* **Task directions**
Below are records; reproduce exactly the lines from the one that has "(** A probe" through the one that has "settings' probe Hprobe.", ends included, and nothing more.

(Stored data entries)
——
(** ** Buffer pool: a full mapping run and its undoing *)

Lemma map_buffers_succeeds (e : device) :
  forall (todo : nat) (done pending : list v4l2_buffer_data)
         (data : v4l2_data) (w : world),
    maps_until e (length done + todo) ->
    buf data = done ++ pending ->
    length pending = todo ->
    exists w',
      map_buffers e todo (length done) data w
      = (0, with_buffers (buf_count data)
              (done ++ map (granted_buffer e) (seq (length done) todo)) data,
         w')
      /\ mapped w'
         = mapped w ++ map region (map (granted_buffer e) (seq (length done) todo))
      /\ filter is_munmap (trace w') = filter is_munmap (trace w).
Proof.
  induction todo as [| todo IH]; intros done pending data w Hmaps Hbuf Hlen.
  - exists w. cbn. rewrite !app_nil_r. destruct pending; [| discriminate Hlen].
    rewrite app_nil_r in Hbuf. rewrite <- Hbuf.
    destruct data; repeat split.
  - cbn [map_buffers].
    destruct (Hmaps (length done) ltac:(lia)) as [(len & off & Hq) Haddr].
    rewrite Hq.
    destruct (Z.eqb_spec (answer_mmap e (length done)) MAP_FAILED) as [| _];
      [contradiction |].
    destruct pending as [| p pending]; [discriminate Hlen |].
    injection Hlen as Hlen.
    set (b := mk_buffer len (answer_mmap e (length done))).
    assert (Hb : granted_buffer e (length done) = b)
      by (unfold granted_buffer; rewrite Hq; reflexivity).
    match goal with
    | |- context [map_buffers e todo _ ?d ?w0] =>
        destruct (IH (done ++ [b]) pending d w0) as (w' & Hrun & Hmap & Htr)
    end.
    + rewrite length_app. cbn. replace (length done + 1 + todo)%nat
        with (length done + S todo)%nat by lia. exact Hmaps.
    + cbn. rewrite Hbuf.
      replace (length done) with (length done + 0)%nat at 1 by lia.
      rewrite insert_app_r. cbn. rewrite <- app_assoc. reflexivity.
    + exact Hlen.
    + exists w'.
      replace (length (done ++ [b])) with (S (length done)) in Hrun, Hmap
        by (rewrite length_app; cbn; lia).
      rewrite Hrun. cbn [seq map]. rewrite Hb, <- app_assoc.
      split; [reflexivity |]. split.
      * rewrite Hmap. cbn.
        destruct (Z.eqb_spec (answer_mmap e (length done)) MAP_FAILED) as [| _];
          [contradiction |].
        rewrite <- app_assoc. reflexivity.
      * rewrite Htr. cbn. rewrite !filter_app. cbn. rewrite !app_nil_r.
        reflexivity.
Qed.

Lemma unmap_buffers_trace bs : forall w,
  Forall is_mapped bs ->
  trace (unmap_buffers bs w) = trace w ++ map munmap_of bs.
Proof.
  induction bs as [| b bs IH]; intros w Hok; cbn [unmap_buffers map].
  - rewrite app_nil_r. reflexivity.
  - inversion Hok as [| ? ? Hb Hok']; subst.
    destruct (Z.eqb_spec (buf_start b) MAP_FAILED) as [| _]; [contradiction |].
    rewrite IH by exact Hok'. cbn. rewrite <- app_assoc. reflexivity.
Qed.

Lemma granted_buffers_mapped e n :
  maps_until e n -> Forall is_mapped (granted_buffers e n).
Proof.
  intros Hmaps. unfold granted_buffers. apply List.Forall_forall.
  intros b Hin. apply in_map_iff in Hin as (i & <- & Hi).
  apply in_seq in Hi. exact (proj2 (Hmaps i ltac:(lia))).
Qed.

(** X5: when the device grants [count] >= 2 buffers and every query and
    mapping succeeds, [v4l2_create_mmap] returns 0 with [buf_count] =
    [count] and one array slot and one mapped region per buffer, in index
    order, and unmaps nothing; [v4l2_destroy_mmap] on the result unmaps
    each of those regions exactly once, in the same order, frees the
    array and leaves nothing mapped and [buf_count] = 0. *)
Theorem v4l2_create_destroy_mmap (e : device) (count : Z) (data : v4l2_data)
    (w : world) :
  answer_reqbufs e = Some count -> 2 <= count ->
  maps_until e (Z.to_nat count) -> mapped w = [] ->
  let bufs := granted_buffers e (Z.to_nat count) in
  exists w',
    v4l2_create_mmap e data w = (0, with_buffers count bufs data, w')
    /\ mapped w' = map region bufs
    /\ filter is_munmap (trace w') = filter is_munmap (trace w)
    /\ v4l2_destroy_mmap (with_buffers count bufs data) w'
       = (with_buffers 0 bufs data,
          mk_world [] (trace w' ++ map munmap_of bufs ++ [OpBfree])).
Proof.
  intros Hreq Hcount Hmaps Hw. cbv zeta. unfold v4l2_create_mmap.
  rewrite Hreq. destruct (Z.ltb_spec count 2) as [| _]; [lia |].
  set (n := Z.to_nat count) in *.
  match goal with
  | |- context [map_buffers e n 0 ?d ?w0] =>
      destruct (map_buffers_succeeds e n [] (replicate n (mk_buffer 0 0)) d w0)
        as (w' & Hrun & Hmap & Htr)
  end.
  - exact Hmaps.
  - reflexivity.
  - apply length_replicate.
  - cbn [length app] in Hrun, Hmap. exists w'. rewrite Hrun.
    split; [reflexivity |].
    cbn in Hmap. rewrite Hw in Hmap. cbn in Hmap.
    split; [exact Hmap |]. split.
    + rewrite Htr. cbn. rewrite !filter_app. cbn. rewrite !app_nil_r.
      reflexivity.
    + pose proof (granted_buffers_mapped e n Hmaps) as Hok.
      unfold v4l2_destroy_mmap. cbn [buf buf_count with_buffers].
      rewrite take_ge
        by (unfold granted_buffers; rewrite length_map, length_seq; lia).
      f_equal. unfold log.
      rewrite (unmap_buffers_trace _ _ Hok), <- app_assoc.
      f_equal.
      pose proof (unmap_buffers_all (granted_buffers e n) [] w' Hok Hmap) as Hnil.
      rewrite app_nil_r in Hnil. exact Hnil.
Qed.

Lemma v4l2_create_destroy_mmap_witness :
  let bufs := granted_buffers working_device (Z.to_nat 4) in
  exists w',
    v4l2_create_mmap working_device vga_request idle_world
      = (0, with_buffers 4 bufs vga_request, w')
    /\ mapped w' = map region bufs
    /\ filter is_munmap (trace w') = filter is_munmap (trace idle_world)
    /\ v4l2_destroy_mmap (with_buffers 4 bufs vga_request) w'
       = (with_buffers 0 bufs vga_request,
          mk_world [] (trace w' ++ map munmap_of bufs ++ [OpBfree])).
Proof.
  apply (v4l2_create_destroy_mmap working_device 4 vga_request idle_world).
  - reflexivity.
  - lia.
  - intros j Hj. split; [eexists _, _; reflexivity |].
    unfold working_device, MAP_FAILED. cbn. lia.
  - reflexivity.
Defined.

(** ** A source's life: nothing leaks over reconfigurations *)

Lemma open_after_app ops1 ops2 : forall open,
  open_after (ops1 ++ ops2) open
  = match open_after ops1 open with
    | Some open' => open_after ops2 open'
    | None => None
    end.
Proof.
  induction ops1 as [| o ops1 IH]; intros open; [reflexivity |].
  destruct o; cbn [app open_after]; try apply IH;
    destruct (close_fd fd open); try apply IH; reflexivity.
Qed.

Lemma open_after_quiet ops : forall open,
  forallb (fun o => negb (is_fd_op o)) ops = true ->
  open_after ops open = Some open.
Proof.
  induction ops as [| o ops IH]; intros open Hall; [reflexivity |].
  cbn [forallb] in Hall. apply andb_true_iff in Hall as [Ho Hall].
  destruct o; try discriminate Ho; cbn [open_after]; apply IH, Hall.
Qed.

Lemma close_fd_head fd open : close_fd fd (fd :: open) = Some open.
Proof. cbn. rewrite Z.eqb_refl. reflexivity. Qed.

(** A probe closes the descriptor it opened: the scan leaves the open
    descriptors as they are, whichever they are. *)
Lemma scan_devices_descriptors entries : forall first prop settings w,
  exists ops,
    trace (scan_devices entries first prop settings w).2 = trace w ++ ops
    /\ forall open, open_after ops open = Some open.
Proof.
  induction entries as [| dp rest IH]; intros first prop settings w.
  - exists []. rewrite app_nil_r. split; reflexivity.
  - cbn [scan_devices]. destruct (d_is_dir dp); [apply IH |].
    assert (Hgo : forall first' prop' settings' probe,
              (forall open, open_after probe open = Some open) ->
              exists ops,
                trace (scan_devices rest first' prop' settings'
                         (log probe w)).2 = trace w ++ ops
                /\ forall open, open_after ops open = Some open).
    { intros first' prop' settings' probe Hprobe.
      destruct (IH first' prop' settings' (log probe w)) as (ops & -> & Hops).
      exists (probe ++ ops). cbn. rewrite <- app_assoc.
      split; [reflexivity |]. intros open.
      rewrite open_after_app, Hprobe. apply Hops. }
    destruct (Z.eqb_spec (probe_fd dp) (-1)) as [Hfd | Hfd].
    { apply Hgo. intros open. cbn. rewrite Hfd. reflexivity. }
    assert (Hprobe : forall mid,
              forallb (fun o => negb (is_fd_op o)) mid = true ->
              forall open,
                open_after (OpOpen ("/dev/" ++ d_name dp) (probe_fd dp)
                            :: mid ++ [OpClose (probe_fd dp)]) open
                = Some open).
    { intros mid Hmid open. cbn [open_after].
      destruct (Z.eqb_spec (probe_fd dp) (-1)) as [| _]; [contradiction |].
      rewrite open_after_app, (open_after_quiet mid _ Hmid).
      cbn [open_after]. rewrite close_fd_head. reflexivity. }
    destruct (probe_cap dp) as [[caps card] |].
    + destruct (Z.land caps V4L2_CAP_VIDEO_CAPTURE =? 0); rewrite log_log;
        apply Hgo; intros open.
      * apply (Hprobe [OpQueryCap (probe_fd dp) true]). reflexivity.
      * apply (Hprobe [OpQueryCap (probe_fd dp) true;
                       OpListAdd card ("/dev/" ++ d_name dp)]).
        reflexivity.
    + rewrite log_log. apply Hgo. intros open.
      apply (Hprobe [OpQueryCap (probe_fd dp) false]). reflexivity.
Qed.

Lemma select_device_descriptors sysfs settings w :
  exists ops,
    trace (select_device sysfs settings w).2 = trace w ++ ops
    /\ (forall open, open_after ops open = Some open)
    /\ mapped (select_device sysfs settings w).2 = mapped w.
Proof.
  assert (Hm : mapped (select_device sysfs settings w).2 = mapped w).
  { destruct (select_device_probes sysfs settings w) as (ops & -> & _).
    reflexivity. }
  assert (Hnone : exists ops : list op,
            trace w = trace w ++ ops
            /\ (forall open, open_after ops open = Some open)
            /\ mapped w = mapped w).
  { exists []. rewrite app_nil_r. repeat split. }
  revert Hm. unfold select_device, v4l2_device_list.
  destruct (strlen (device_id settings) =? 0); [| intros _; exact Hnone].
  destruct sysfs as [entries |]; [| intros _; exact Hnone].
  destruct (scan_devices_descriptors entries true (obs_property_list_clear None)
              (Some settings) w) as (ops & Htr & Hops).
  destruct (scan_devices entries true (obs_property_list_clear None)
              (Some settings) w) as [[p s] w'].
  intros Hm. exists ops. destruct s; cbn in Htr, Hm |- *; repeat split;
    assumption.
Qed.

(** [v4l2_terminate] closes the descriptor the data holds, and no
    other. *)
Lemma v4l2_terminate_descriptors data w open0 open :
  open_after (trace w) open0 = Some (held_descriptors data ++ open) ->
  open_after (trace (v4l2_terminate data w).2) open0 = Some open.
Proof.
  intros Hw.
  destruct (v4l2_terminate_shape data w w [] (eq_sym (app_nil_r _)))
    as (releases & Htr & Hrel & _).
  destruct (is_release_quiet releases Hrel) as (_ & _ & Hq).
  rewrite Htr. cbn [app]. rewrite open_after_app, Hw.
  assert (Hstop : open_after (stop_thread_ops data)
                             (held_descriptors data ++ open)
                  = Some (held_descriptors data ++ open)).
  { unfold stop_thread_ops. destruct (thread data =? 0); reflexivity. }
  rewrite open_after_app, Hstop, open_after_app,
          (open_after_quiet releases _ Hq).
  unfold held_descriptors. destruct (dev data =? -1); [reflexivity |].
  cbn [app open_after]. rewrite close_fd_head. reflexivity.
Qed.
——
* **Result below**
(** A probe closes the descriptor it opened: the scan leaves the open
    descriptors as they are, whichever they are. *)
Lemma scan_devices_descriptors entries : forall first prop settings w,
  exists ops,
    trace (scan_devices entries first prop settings w).2 = trace w ++ ops
    /\ forall open, open_after ops open = Some open.
Proof.
  induction entries as [| dp rest IH]; intros first prop settings w.
  - exists []. rewrite app_nil_r. split; reflexivity.
  - cbn [scan_devices]. destruct (d_is_dir dp); [apply IH |].
    assert (Hgo : forall first' prop' settings' probe,
              (forall open, open_after probe open = Some open) ->
              exists ops,
                trace (scan_devices rest first' prop' settings'
                         (log probe w)).2 = trace w ++ ops
                /\ forall open, open_after ops open = Some open).
    { intros first' prop' settings' probe Hprobe.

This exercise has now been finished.